Data extracted from a collection

▶

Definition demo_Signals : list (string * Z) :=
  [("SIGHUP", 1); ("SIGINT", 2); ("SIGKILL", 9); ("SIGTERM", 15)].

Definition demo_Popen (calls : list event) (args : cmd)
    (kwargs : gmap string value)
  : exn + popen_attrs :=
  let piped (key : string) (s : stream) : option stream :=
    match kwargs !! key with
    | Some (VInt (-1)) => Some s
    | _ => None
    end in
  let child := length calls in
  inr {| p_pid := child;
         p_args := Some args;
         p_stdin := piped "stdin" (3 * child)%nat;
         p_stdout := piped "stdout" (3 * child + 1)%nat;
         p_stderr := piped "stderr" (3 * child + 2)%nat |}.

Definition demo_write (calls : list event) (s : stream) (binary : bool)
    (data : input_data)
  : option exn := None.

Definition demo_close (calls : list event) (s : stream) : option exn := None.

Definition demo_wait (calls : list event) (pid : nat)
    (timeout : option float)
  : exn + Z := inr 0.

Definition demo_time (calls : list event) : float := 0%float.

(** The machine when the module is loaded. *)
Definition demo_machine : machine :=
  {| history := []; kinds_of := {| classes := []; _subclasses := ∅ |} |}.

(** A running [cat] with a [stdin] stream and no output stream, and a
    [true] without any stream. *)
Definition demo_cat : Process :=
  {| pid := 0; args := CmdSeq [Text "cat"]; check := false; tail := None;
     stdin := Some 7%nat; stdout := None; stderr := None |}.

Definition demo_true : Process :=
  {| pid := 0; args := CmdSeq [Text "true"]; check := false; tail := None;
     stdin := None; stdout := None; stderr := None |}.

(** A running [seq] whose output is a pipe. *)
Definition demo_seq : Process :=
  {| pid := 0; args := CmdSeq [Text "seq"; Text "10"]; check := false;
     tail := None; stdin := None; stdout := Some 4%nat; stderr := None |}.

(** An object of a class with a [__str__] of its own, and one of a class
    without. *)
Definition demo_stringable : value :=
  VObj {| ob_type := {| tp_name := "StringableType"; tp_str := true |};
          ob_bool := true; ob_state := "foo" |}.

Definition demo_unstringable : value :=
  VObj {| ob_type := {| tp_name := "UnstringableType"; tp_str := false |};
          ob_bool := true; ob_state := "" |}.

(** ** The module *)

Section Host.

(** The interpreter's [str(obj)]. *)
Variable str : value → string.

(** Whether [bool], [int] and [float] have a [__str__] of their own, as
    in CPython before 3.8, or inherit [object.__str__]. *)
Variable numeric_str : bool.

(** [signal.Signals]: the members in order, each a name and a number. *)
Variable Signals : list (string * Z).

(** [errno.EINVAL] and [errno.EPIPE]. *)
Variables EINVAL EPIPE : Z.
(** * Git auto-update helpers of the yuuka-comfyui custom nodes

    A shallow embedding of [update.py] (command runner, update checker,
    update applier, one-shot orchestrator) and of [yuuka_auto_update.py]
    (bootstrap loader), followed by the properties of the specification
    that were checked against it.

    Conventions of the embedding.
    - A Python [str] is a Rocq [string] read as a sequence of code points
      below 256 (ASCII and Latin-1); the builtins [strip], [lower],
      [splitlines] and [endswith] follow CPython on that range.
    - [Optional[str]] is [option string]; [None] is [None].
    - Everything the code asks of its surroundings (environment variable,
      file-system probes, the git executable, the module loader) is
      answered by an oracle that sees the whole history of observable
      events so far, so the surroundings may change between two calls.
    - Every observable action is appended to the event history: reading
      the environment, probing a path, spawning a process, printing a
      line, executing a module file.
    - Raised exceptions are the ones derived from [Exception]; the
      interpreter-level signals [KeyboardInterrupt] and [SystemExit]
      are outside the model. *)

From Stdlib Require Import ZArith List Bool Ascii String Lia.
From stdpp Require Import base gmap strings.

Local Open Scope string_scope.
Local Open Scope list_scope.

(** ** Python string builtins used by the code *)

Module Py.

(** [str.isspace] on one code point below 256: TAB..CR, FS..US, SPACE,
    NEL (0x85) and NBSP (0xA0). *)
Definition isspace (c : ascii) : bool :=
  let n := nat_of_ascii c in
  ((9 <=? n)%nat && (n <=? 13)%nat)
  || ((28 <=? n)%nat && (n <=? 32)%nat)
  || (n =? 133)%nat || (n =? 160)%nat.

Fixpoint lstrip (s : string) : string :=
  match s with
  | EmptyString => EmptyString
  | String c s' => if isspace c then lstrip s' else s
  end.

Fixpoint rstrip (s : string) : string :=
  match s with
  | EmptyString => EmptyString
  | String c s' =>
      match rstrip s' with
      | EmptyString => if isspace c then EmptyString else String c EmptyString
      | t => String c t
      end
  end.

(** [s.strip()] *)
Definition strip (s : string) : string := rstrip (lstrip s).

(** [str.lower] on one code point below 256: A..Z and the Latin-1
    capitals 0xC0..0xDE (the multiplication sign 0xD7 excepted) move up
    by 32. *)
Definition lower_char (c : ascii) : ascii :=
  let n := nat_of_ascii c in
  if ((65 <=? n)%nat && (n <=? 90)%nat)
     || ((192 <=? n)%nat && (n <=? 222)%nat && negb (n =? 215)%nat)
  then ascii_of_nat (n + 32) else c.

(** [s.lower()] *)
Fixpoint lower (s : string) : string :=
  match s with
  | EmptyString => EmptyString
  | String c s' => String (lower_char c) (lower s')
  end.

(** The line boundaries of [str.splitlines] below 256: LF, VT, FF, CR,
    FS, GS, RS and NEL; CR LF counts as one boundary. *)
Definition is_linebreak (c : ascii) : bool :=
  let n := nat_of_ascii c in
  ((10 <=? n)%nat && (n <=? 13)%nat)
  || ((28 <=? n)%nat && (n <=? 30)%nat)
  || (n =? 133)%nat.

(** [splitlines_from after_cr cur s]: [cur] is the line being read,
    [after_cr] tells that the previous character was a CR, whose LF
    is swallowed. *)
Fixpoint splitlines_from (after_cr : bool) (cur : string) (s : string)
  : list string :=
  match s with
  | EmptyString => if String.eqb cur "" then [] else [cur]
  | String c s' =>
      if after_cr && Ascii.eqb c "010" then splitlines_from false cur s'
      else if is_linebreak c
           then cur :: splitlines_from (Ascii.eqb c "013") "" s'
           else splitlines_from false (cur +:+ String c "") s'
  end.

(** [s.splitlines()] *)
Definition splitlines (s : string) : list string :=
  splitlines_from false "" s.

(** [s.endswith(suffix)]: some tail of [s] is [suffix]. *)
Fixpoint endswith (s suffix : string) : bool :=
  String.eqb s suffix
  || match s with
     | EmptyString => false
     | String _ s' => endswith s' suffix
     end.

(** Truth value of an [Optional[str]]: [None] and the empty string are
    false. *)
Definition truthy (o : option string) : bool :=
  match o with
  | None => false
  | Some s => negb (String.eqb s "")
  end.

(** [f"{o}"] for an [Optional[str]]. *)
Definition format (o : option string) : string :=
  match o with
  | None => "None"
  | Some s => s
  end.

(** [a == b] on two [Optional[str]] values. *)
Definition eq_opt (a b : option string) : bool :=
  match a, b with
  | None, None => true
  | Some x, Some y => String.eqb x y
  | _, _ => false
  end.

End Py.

◀

WHAT IS REQUIRED >>
Return from the data every line that holds "code".

SOLUTION TO THIS PROBLEM >>
    - A Python [str] is a Rocq [string] read as a sequence of code points
    - Everything the code asks of its surroundings (environment variable,
(** ** Python string builtins used by the code *)
(** [str.isspace] on one code point below 256: TAB..CR, FS..US, SPACE,
(** [str.lower] on one code point below 256: A..Z and the Latin-1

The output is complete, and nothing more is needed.